#### [Task to complete]
One number alone answers this: the count of lines below in which the word "write" is found.

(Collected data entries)
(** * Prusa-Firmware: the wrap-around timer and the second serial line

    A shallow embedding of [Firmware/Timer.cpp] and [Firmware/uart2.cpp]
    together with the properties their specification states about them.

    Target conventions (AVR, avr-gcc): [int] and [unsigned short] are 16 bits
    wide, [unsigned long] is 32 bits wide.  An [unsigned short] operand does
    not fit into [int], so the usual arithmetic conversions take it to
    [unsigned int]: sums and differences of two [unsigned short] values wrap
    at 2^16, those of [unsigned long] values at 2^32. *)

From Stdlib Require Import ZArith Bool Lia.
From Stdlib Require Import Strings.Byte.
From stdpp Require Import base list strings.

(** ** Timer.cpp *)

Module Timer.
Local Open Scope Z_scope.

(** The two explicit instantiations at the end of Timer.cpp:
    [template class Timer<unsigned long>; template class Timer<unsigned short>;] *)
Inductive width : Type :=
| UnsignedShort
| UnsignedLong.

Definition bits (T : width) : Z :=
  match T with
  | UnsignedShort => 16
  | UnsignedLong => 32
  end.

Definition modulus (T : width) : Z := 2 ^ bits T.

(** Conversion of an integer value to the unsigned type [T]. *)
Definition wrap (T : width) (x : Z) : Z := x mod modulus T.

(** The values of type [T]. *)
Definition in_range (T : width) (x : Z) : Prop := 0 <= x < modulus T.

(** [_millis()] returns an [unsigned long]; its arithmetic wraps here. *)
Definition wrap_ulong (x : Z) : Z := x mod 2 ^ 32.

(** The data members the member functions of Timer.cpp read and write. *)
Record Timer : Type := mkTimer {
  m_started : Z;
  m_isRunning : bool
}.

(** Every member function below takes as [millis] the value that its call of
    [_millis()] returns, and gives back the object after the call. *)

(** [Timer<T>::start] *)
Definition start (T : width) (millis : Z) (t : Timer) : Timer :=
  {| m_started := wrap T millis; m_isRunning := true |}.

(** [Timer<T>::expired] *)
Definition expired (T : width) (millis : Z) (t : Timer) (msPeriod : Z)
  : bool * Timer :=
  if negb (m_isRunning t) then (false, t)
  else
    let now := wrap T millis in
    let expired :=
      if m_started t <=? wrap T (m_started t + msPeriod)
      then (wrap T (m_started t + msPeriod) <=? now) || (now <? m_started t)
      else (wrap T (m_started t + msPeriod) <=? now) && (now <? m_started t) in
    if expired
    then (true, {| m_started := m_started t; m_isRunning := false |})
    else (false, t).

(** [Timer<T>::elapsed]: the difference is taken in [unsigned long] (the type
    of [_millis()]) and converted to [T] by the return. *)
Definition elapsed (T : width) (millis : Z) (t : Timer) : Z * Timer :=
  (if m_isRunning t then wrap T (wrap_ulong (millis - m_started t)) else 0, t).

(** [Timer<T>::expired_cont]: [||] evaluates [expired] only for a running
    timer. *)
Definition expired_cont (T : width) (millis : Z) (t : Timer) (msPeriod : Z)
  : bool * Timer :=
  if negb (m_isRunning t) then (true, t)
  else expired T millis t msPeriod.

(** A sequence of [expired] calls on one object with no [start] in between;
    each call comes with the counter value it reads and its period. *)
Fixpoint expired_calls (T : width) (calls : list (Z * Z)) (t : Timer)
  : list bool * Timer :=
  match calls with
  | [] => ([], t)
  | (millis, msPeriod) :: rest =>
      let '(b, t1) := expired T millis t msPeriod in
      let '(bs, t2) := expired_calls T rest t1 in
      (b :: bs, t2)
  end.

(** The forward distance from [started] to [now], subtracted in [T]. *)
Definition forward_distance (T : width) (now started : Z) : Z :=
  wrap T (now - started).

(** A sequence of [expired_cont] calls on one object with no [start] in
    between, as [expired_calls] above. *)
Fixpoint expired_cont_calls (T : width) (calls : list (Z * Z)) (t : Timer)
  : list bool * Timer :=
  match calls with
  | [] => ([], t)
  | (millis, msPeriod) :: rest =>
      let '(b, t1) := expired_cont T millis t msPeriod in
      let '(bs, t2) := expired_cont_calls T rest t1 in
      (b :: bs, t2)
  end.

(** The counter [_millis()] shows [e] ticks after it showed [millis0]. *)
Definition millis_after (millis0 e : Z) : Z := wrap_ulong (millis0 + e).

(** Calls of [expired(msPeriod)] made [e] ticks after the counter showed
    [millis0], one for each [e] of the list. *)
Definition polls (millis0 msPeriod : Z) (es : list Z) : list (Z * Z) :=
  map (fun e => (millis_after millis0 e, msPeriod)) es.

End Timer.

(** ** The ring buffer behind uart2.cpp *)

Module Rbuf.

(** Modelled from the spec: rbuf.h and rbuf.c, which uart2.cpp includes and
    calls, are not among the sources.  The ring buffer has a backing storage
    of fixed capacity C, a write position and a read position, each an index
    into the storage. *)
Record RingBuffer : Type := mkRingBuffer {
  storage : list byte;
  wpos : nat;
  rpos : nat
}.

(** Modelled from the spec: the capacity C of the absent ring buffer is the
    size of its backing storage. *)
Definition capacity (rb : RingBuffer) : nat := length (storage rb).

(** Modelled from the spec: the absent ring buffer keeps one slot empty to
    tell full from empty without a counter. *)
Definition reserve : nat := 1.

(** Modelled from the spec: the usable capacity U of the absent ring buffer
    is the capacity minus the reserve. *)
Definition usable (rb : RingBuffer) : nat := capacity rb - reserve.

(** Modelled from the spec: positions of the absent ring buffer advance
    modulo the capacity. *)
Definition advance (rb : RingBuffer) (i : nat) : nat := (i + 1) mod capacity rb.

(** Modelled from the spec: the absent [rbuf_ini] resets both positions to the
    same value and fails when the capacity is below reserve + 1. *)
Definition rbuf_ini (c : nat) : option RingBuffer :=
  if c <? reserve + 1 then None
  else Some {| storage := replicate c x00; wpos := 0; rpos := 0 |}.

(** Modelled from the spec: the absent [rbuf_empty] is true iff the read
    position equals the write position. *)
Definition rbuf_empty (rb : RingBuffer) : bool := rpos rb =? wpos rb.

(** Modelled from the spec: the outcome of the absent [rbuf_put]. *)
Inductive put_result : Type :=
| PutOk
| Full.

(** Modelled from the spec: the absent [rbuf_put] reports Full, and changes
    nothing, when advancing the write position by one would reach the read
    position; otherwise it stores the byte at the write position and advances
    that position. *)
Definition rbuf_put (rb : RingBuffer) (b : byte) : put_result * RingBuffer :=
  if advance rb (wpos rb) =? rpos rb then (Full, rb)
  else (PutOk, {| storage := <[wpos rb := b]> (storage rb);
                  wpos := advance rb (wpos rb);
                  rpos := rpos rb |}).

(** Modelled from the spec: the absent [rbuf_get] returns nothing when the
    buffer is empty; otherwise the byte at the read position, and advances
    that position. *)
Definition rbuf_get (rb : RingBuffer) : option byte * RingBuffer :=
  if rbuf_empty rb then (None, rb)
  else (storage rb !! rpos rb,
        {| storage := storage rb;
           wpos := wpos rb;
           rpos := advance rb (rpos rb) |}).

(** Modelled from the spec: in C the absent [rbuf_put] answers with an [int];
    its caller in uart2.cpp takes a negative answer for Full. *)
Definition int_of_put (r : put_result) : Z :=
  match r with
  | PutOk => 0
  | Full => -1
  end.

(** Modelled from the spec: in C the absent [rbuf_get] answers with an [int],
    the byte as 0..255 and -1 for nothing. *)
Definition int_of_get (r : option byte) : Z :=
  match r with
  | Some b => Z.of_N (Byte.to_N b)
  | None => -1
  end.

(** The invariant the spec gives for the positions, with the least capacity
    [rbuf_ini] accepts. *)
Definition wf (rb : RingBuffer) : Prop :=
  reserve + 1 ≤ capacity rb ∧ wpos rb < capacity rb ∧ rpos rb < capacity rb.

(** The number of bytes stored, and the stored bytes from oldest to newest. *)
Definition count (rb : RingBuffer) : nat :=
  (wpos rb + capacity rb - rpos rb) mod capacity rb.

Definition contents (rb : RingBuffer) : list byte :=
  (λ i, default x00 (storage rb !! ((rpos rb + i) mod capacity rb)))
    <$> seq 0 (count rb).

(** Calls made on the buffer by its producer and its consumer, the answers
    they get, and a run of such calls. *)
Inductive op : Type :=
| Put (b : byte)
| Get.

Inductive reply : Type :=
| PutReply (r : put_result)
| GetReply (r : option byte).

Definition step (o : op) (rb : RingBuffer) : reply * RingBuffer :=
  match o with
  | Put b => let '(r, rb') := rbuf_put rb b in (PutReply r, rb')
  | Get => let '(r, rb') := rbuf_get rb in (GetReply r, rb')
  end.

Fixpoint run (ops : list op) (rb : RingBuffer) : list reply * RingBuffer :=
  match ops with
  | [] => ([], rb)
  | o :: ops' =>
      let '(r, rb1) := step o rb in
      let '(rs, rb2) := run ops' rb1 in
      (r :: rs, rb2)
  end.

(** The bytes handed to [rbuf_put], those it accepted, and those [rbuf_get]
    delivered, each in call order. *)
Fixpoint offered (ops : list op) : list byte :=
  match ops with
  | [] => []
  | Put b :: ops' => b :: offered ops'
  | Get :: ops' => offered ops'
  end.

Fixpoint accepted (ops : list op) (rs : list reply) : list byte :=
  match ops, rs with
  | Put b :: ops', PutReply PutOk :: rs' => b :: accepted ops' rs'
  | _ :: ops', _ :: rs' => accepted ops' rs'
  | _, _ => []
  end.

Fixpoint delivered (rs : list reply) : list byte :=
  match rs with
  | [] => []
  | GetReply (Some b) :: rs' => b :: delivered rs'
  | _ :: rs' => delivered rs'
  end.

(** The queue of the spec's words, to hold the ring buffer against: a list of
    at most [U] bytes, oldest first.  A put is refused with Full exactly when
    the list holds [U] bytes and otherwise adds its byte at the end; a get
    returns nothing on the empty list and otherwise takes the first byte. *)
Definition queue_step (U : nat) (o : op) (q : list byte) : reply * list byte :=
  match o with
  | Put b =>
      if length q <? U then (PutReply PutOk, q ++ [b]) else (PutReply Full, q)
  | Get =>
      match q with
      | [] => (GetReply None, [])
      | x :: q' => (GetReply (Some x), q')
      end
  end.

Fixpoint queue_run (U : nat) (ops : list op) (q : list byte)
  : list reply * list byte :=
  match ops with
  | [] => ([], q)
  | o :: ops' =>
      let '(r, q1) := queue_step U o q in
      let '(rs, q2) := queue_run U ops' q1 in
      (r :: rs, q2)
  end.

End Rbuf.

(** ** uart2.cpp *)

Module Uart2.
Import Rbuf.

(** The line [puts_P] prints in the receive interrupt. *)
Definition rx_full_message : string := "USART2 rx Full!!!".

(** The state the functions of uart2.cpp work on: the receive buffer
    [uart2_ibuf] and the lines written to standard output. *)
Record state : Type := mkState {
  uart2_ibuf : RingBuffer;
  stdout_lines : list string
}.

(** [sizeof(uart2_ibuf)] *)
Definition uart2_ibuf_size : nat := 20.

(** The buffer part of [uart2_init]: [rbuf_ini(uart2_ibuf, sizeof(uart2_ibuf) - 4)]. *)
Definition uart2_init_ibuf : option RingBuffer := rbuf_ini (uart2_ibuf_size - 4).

#### [Answer below]
5